SS is a total different story. There is not a single veggie we can get him to eat without a battle. He doesn't particularly like any kind of meat---chicken, beef, fish, whatever. What he WILL eat is buttered noodles, garlic bread, chips, rice, stuffing, etc. The worse it is for you, the more he eats it. We have probs at dinner b/c if I serve grilled chicken breasts, broccoli and mashed potatoes, SS will load up on potatoes and not touch his broccoli or chicken. DD will eat her broccoli and chicken and not the potatoes.

Then DH insists that SS eat some of his chicken and some of his broccoli, and SS gets ANGRY and says "But DD isn't eating her mashed potatoes, that's not fair!"

We DO have separate rules for each. Dh and I will not make DD eat a side item like that b/c, really, there's not much nutritional value to it. If she is eating her veggie and protein, that's really what I am concerned with.

SO--in general---how does your SD eat? Is she picking at her food and then complaining an hour later that she's hungry? We have that issue with SS. He wont eat his dinner but then an hour later, he wants graham crackers or pretzels or whatever, and that is not okay with DH or me.

If your SD is like that, then I think there's a problem.
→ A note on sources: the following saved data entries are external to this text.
(* ===== verification/Scans.v ===== *)
(** * Exercises that scan an array

    Models, of crack-data-structures-and-algorithms/leetcode, maximum_subarry_q53,
    container_with_most_water_q11, trapping_rain_water_q42, jump_game_q55, gas_station_q134 and
    two_sum_II_q167.  An [int] is a [Z], and an operation on it whose result does not fit is
    undefined.  Loops have [fuel], their theorems say how much is enough. *)

From S2P Require Import Prelude.

#[local] Open Scope Z_scope.

(** The result of an operation on [int]. *)
Definition int32 (x : Z) : outcome Z := if (- 2 ^ 31 <=? x) && (x <? 2 ^ 31) then Ok x else Undef.

Lemma int32_ok x : - 2 ^ 31 <= x < 2 ^ 31 -> int32 x = Ok x.
Proof. intros H. unfold int32. destruct (Z.leb_spec (- 2 ^ 31) x), (Z.ltb_spec x (2 ^ 31)); (done || lia). Qed.

(** ** Sums of prefixes *)

Fixpoint sum (l : list Z) : Z := match l with [] => 0 | x :: l => x + sum l end.

(** The sum of the first [i] elements. *)
Definition prefix_sum (nums : list Z) (i : nat) : Z := sum (take i nums).

Lemma sum_app a b : sum (a ++ b) = sum a + sum b.
Proof. induction a as [|x a IH]; cbn; lia. Qed.

Lemma prefix_sum_S nums i x : nums !! i = Some x -> prefix_sum nums (S i) = prefix_sum nums i + x.
Proof. intros H. unfold prefix_sum. rewrite (take_S_r _ _ _ H), sum_app. cbn. lia. Qed.

(** ** maximum_subarry *)

Module MaxSubArray.

(** The loop of [Solution::maxSubArray]. *)
Fixpoint max_loop (it : list Z) (max_sum accum : Z) : outcome Z :=
  match it with
  | [] => Ok max_sum
  | x :: it => accum ← int32 (accum + x); max_loop it (Z.max max_sum accum) (if accum <? 0 then 0 else accum)
  end.

Definition maxSubArray (nums : list Z) : outcome Z :=
  match nums with [] => Undef | x :: it => max_loop it x (Z.max x 0) end.

(** The loops of [Solution2::max_sub]: [n] elements from [mid - 1] down, and from [mid + 1] up. *)
Fixpoint left_loop (nums : list Z) (first n : nat) (tmp_max left_max : Z) : outcome Z :=
  match n with
  | O => Ok left_max
  | S n => x ← the (nums !! (first + n)%nat); tmp_max ← int32 (tmp_max + x); left_loop nums first n tmp_max (Z.max left_max tmp_max)
  end.

Fixpoint right_loop (nums : list Z) (i n : nat) (tmp_max right_max : Z) : outcome Z :=
  match n with
  | O => Ok right_max
  | S n => x ← the (nums !! i); tmp_max ← int32 (tmp_max + x); right_loop nums (S i) n tmp_max (Z.max right_max tmp_max)
  end.

Fixpoint max_sub (fuel : nat) (nums : list Z) (first last : nat) : outcome Z :=
  match fuel with
  | O => Undef
  | S fuel =>
      if (last <=? first)%nat then Ok 0
      else if (S first =? last)%nat then the (nums !! first)
      else
        let mid := (first + (last - first) / 2)%nat in
        x ← the (nums !! mid);
        left_max ← left_loop nums first (mid - first) x x;
        right_max ← right_loop nums (S mid) (last - S mid) x x;
        both ← int32 (left_max + right_max);
        mc ← int32 (both - x);
        ma ← max_sub fuel nums first mid;
        mb ← max_sub fuel nums mid last;
        Ok (Z.max mc (Z.max ma mb))
  end.

Definition maxSubArray2 (nums : list Z) : outcome Z := max_sub (S (length nums)) nums 0 (length nums).

(** The largest sum of a segment that is not empty, of the elements from [first] on before [last]. *)
Definition largest (nums : list Z) (first last : nat) (m : Z) : Prop :=
  (exists i j, (first <= i < j)%nat /\ (j <= last)%nat /\ m = prefix_sum nums j - prefix_sum nums i) /\
  (forall i j, (first <= i < j)%nat -> (j <= last)%nat -> prefix_sum nums j - prefix_sum nums i <= m).

(** The sums of all the segments lie within the bounds. *)
Definition sums_within (b : Z) (nums : list Z) : Prop := forall i j, (i <= j)%nat -> (j <= length nums)%nat -> - b <= prefix_sum nums j - prefix_sum nums i < b.

Lemma max_loop_largest nums n : forall k max_sum accum, (k + n = length nums)%nat -> (0 < k)%nat -> sums_within (2 ^ 31) nums ->
  largest nums 0 k max_sum ->
  (exists i, (i <= k)%nat /\ accum = prefix_sum nums k - prefix_sum nums i) -> (forall i, (i <= k)%nat -> prefix_sum nums k - prefix_sum nums i <= accum) ->
  exists m, max_loop (drop k nums) max_sum accum = Ok m /\ largest nums 0 (length nums) m.
Proof.
  induction n as [|n IH]; intros k ms acc Hk Hpos Hb [Hex Hall] (i0 & Hi0 & Hacc) Hacc'.
  - rewrite drop_ge by lia. exists ms. split; [done|]. replace (length nums) with k by lia. by split.
  - destruct (nums !! k) as [x|] eqn:Hx; [|apply lookup_ge_None in Hx; lia]. rewrite (drop_S _ _ _ Hx). cbn [max_loop].
    pose proof (prefix_sum_S _ _ _ Hx) as HS. pose proof (Hb i0 (S k) ltac:(lia) ltac:(lia)) as Hfit. rewrite int32_ok by lia. rewrite bind_ok.
    destruct Hex as (i1 & j1 & Hij & Hj & Hms). apply IH; [lia|lia|done| | |].
    + split.
      * destruct (Z.max_spec ms (acc + x)) as [[_ ->]|[_ ->]]; [exists i0, (S k)|exists i1, j1]; (split; [lia|]); (split; [lia|]); lia.
      * intros i j Hi Hj'. destruct (decide (j = S k)) as [->|]; [specialize (Hacc' i ltac:(lia))|specialize (Hall i j ltac:(lia) ltac:(lia))]; lia.
    + destruct (Z.ltb_spec (acc + x) 0); [exists (S k)|exists i0]; split; lia.
    + intros i Hi. destruct (decide (i = S k)) as [->|]; [destruct (Z.ltb_spec (acc + x) 0); lia|]. specialize (Hacc' i ltac:(lia)). destruct (Z.ltb_spec (acc + x) 0); lia.
Qed.

Lemma kadane_largest nums : nums <> [] -> sums_within (2 ^ 31) nums -> exists m, maxSubArray nums = Ok m /\ largest nums 0 (length nums) m.
Proof.
  intros Hn Hb. destruct nums as [|x l]; [done|]. unfold maxSubArray.
  assert (H0 : prefix_sum (x :: l) 0 = 0) by done. assert (H1 : prefix_sum (x :: l) 1 = x) by (unfold prefix_sum; destruct l; cbn; lia).
  apply (max_loop_largest (x :: l) (length l) 1 x (Z.max x 0)); [done|lia|done| | |].
  - split; [exists 0%nat, 1%nat; lia|]. intros i j Hi Hj. replace i with 0%nat by lia. replace j with 1%nat by lia. lia.
  - destruct (Z.max_spec x 0) as [[_ ->]|[_ ->]]; [exists 1%nat|exists 0%nat]; lia.
  - intros i Hi. assert (i = 0 \/ i = 1)%nat as [-> | ->] by lia; lia.
Qed.

Lemma left_loop_max nums first mid n : forall tmp lm, (first + n <= mid)%nat -> (mid < length nums)%nat -> sums_within (2 ^ 30) nums ->
  tmp = prefix_sum nums (S mid) - prefix_sum nums (first + n) ->
  (exists i, (first + n <= i <= mid)%nat /\ lm = prefix_sum nums (S mid) - prefix_sum nums i) ->
  (forall i, (first + n <= i <= mid)%nat -> prefix_sum nums (S mid) - prefix_sum nums i <= lm) ->
  exists m, left_loop nums first n tmp lm = Ok m /\ (exists i, (first <= i <= mid)%nat /\ m = prefix_sum nums (S mid) - prefix_sum nums i) /\
    forall i, (first <= i <= mid)%nat -> prefix_sum nums (S mid) - prefix_sum nums i <= m.
Proof.
  induction n as [|n IH]; intros tmp lm Hf Hm Hb Ht Hex Hall.
  - rewrite Nat.add_0_r in Hex, Hall. by exists lm.
  - cbn [left_loop]. destruct (nums !! (first + n)%nat) as [x|] eqn:Hx; [|apply lookup_ge_None in Hx; lia]. cbn [the]. rewrite bind_ok.
    pose proof (prefix_sum_S _ _ _ Hx) as HS. replace (first + S n)%nat with (S (first + n)) in * by lia. pose proof (Hb (first + n)%nat (S mid) ltac:(lia) ltac:(lia)).
    rewrite int32_ok by lia. rewrite bind_ok. destruct Hex as (i0 & Hi0 & Hlm). apply IH; [lia|lia|done|lia| |].
    + destruct (Z.max_spec lm (tmp + x)) as [[_ ->]|[_ ->]]; [exists (first + n)%nat|exists i0]; split; lia.
    + intros i Hi. destruct (decide (i = first + n)%nat) as [->|]; [lia|]. specialize (Hall i ltac:(lia)). lia.
Qed.

Lemma right_loop_max nums mid n : forall i tmp rm, (i + n <= length nums)%nat -> (mid < i)%nat -> sums_within (2 ^ 30) nums ->
  tmp = prefix_sum nums i - prefix_sum nums mid ->
  (exists j, (mid < j <= i)%nat /\ rm = prefix_sum nums j - prefix_sum nums mid) ->
  (forall j, (mid < j <= i)%nat -> prefix_sum nums j - prefix_sum nums mid <= rm) ->
  exists m, right_loop nums i n tmp rm = Ok m /\ (exists j, (mid < j <= i + n)%nat /\ m = prefix_sum nums j - prefix_sum nums mid) /\
    forall j, (mid < j <= i + n)%nat -> prefix_sum nums j - prefix_sum nums mid <= m.
Proof.
  induction n as [|n IH]; intros i tmp rm Hl Hm Hb Ht Hex Hall.
  - rewrite Nat.add_0_r. by exists rm.
  - cbn [right_loop]. destruct (nums !! i) as [x|] eqn:Hx; [|apply lookup_ge_None in Hx; lia]. cbn [the]. rewrite bind_ok.
    pose proof (prefix_sum_S _ _ _ Hx) as HS. pose proof (Hb mid (S i) ltac:(lia) ltac:(lia)). rewrite int32_ok by lia. rewrite bind_ok.
    destruct Hex as (j0 & Hj0 & Hrm). replace (i + S n)%nat with (S i + n)%nat by lia. apply IH; [lia|lia|done|lia| |].
    + destruct (Z.max_spec rm (tmp + x)) as [[_ ->]|[_ ->]]; [exists (S i)|exists j0]; split; lia.
    + intros j Hj. destruct (decide (j = S i)) as [->|]; [lia|]. specialize (Hall j ltac:(lia)). lia.
Qed.

Lemma max_sub_largest nums fuel : forall first last, (first < last)%nat -> (last <= length nums)%nat -> (last - first < fuel)%nat -> sums_within (2 ^ 30) nums ->
  exists m, max_sub fuel nums first last = Ok m /\ largest nums first last m.
Proof.
  induction fuel as [|fuel IH]; intros first last Hfl Hl Hfu Hb; [lia|]. cbn [max_sub]. destruct (Nat.leb_spec last first); [lia|].
  destruct (Nat.eqb_spec (S first) last) as [<-|Hne].
  - destruct (nums !! first) as [x|] eqn:Hx; [|apply lookup_ge_None in Hx; lia]. exists x. split; [done|]. pose proof (prefix_sum_S _ _ _ Hx) as HS.
    split; [exists first, (S first); lia|]. intros i j Hi Hj. replace i with first by lia. replace j with (S first) by lia. lia.
  - cbv zeta. remember (first + (last - first) / 2)%nat as mid eqn:Hmid.
    assert (Hm : (first < mid < last)%nat). { pose proof (Nat.div_mod_eq (last - first) 2). pose proof (Nat.mod_upper_bound (last - first) 2). lia. }
    clear Hmid. destruct (nums !! mid) as [x|] eqn:Hx; [|apply lookup_ge_None in Hx; lia]. cbn [the]. rewrite bind_ok. pose proof (prefix_sum_S _ _ _ Hx) as HS.
    destruct (left_loop_max nums first mid (mid - first) x x) as (lm & -> & (il & Hil & Hlm) & Hlall); [lia|lia|done| | | |].
    { replace (first + (mid - first))%nat with mid by lia. lia. } { exists mid. split; lia. } { intros i Hi. replace i with mid by lia. lia. }
    rewrite bind_ok. destruct (right_loop_max nums mid (last - S mid) (S mid) x x) as (rm & -> & (jr & Hjr & Hrm) & Hrall); [lia|lia|done|lia| | |].
    { exists (S mid). split; lia. } { intros j Hj. replace j with (S mid) by lia. lia. }
    pose proof (Hb il (S mid) ltac:(lia) ltac:(lia)). pose proof (Hb mid jr ltac:(lia) ltac:(lia)). pose proof (Hb il jr ltac:(lia) ltac:(lia)).
    rewrite bind_ok, int32_ok, bind_ok, int32_ok, bind_ok by lia. replace (S mid + (last - S mid))%nat with last in * by lia.
    destruct (IH first mid) as (ma & -> & (ia & ja & Hia & Hja & Hma) & Haall); [lia|lia|lia|done|]. rewrite bind_ok.
    destruct (IH mid last) as (mb & -> & (ib & jb & Hib & Hjb & Hmb) & Hball); [lia|lia|lia|done|]. rewrite bind_ok.
    eexists. split; [done|]. split.
    + destruct (Z.max_spec (lm + rm - x) (Z.max ma mb)) as [[_ ->]|[_ ->]]; [destruct (Z.max_spec ma mb) as [[_ ->]|[_ ->]]; [exists ib, jb|exists ia, ja]; lia|].
      exists il, jr. split; [lia|]. split; [lia|]. lia.
    + intros i j Hi Hj. destruct (decide (j <= mid)%nat); [specialize (Haall i j ltac:(lia) ltac:(lia)); lia|].
      destruct (decide (mid <= i)%nat); [specialize (Hball i j ltac:(lia) ltac:(lia)); lia|]. specialize (Hlall i ltac:(lia)). specialize (Hrall j ltac:(lia)). lia.
Qed.

Lemma largest_unique nums f l m m' : largest nums f l m -> largest nums f l m' -> m = m'.
Proof. intros [(i & j & H1 & H2 & ->) Ha] [(i' & j' & H3 & H4 & ->) Hb]. specialize (Ha i' j' H3 H4). specialize (Hb i j H1 H2). lia. Qed.

(** The scan and the division into halves return the largest sum of a segment, the second one
    as long as twice every sum fits in an int. *)
Theorem max_sub_array_largest nums : nums <> [] ->
  (sums_within (2 ^ 31) nums -> exists m, maxSubArray nums = Ok m /\ largest nums 0 (length nums) m) /\
  (sums_within (2 ^ 30) nums -> exists m, maxSubArray2 nums = Ok m /\ maxSubArray nums = Ok m).
Proof.
  intros Hn. split; [by apply kadane_largest|]. intros Hb. destruct (kadane_largest nums Hn) as (m & Hm & Hl).
  { intros i j Hi Hj. specialize (Hb i j Hi Hj). lia. }
  destruct (max_sub_largest nums (S (length nums)) 0 (length nums)) as (m' & Hm' & Hl'); [|lia|lia|done|].
  - destruct nums; [done|cbn; lia].
  - exists m'. split; [done|]. by rewrite Hm, (largest_unique _ _ _ _ _ Hl Hl').
Qed.

(** [Solution2] adds the element in the middle twice before it takes it away once: the sum may
    overflow where the result fits. *)
Theorem max_sub_overflow : maxSubArray [0; 2 ^ 30] = Ok (2 ^ 30) /\ maxSubArray2 [0; 2 ^ 30] = Undef.
Proof. by vm_compute. Qed.

End MaxSubArray.

(** ** container_with_most_water *)

Module MostWater.

Section Heights.

Context (height : list Z).

Fixpoint area_loop (fuel l r : nat) (max_area : Z) : outcome Z :=
  match fuel with
  | O => Undef
  | S fuel =>
      if (l <? r)%nat then
        x ← the (height !! l); y ← the (height !! r);
        area ← int32 (Z.of_nat (r - l) * Z.min x y);
        if x <? y then area_loop fuel (S l) r (Z.max max_area area) else area_loop fuel l (r - 1) (Z.max max_area area)
      else Ok max_area
  end.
If she generally eats well at meal times, then I think making a big deal out of finishing one particular food is not a good idea.

What IS a big deal is contradicting you in front of SD. BUT in fairness to DH---did you lay down the 10 minute rule without consulting him? I can see him being irritated if he didn't agree with it, and ultimately, parenting decisions like that should be his call. However, he should have addressed it with you privately and not in front of SD.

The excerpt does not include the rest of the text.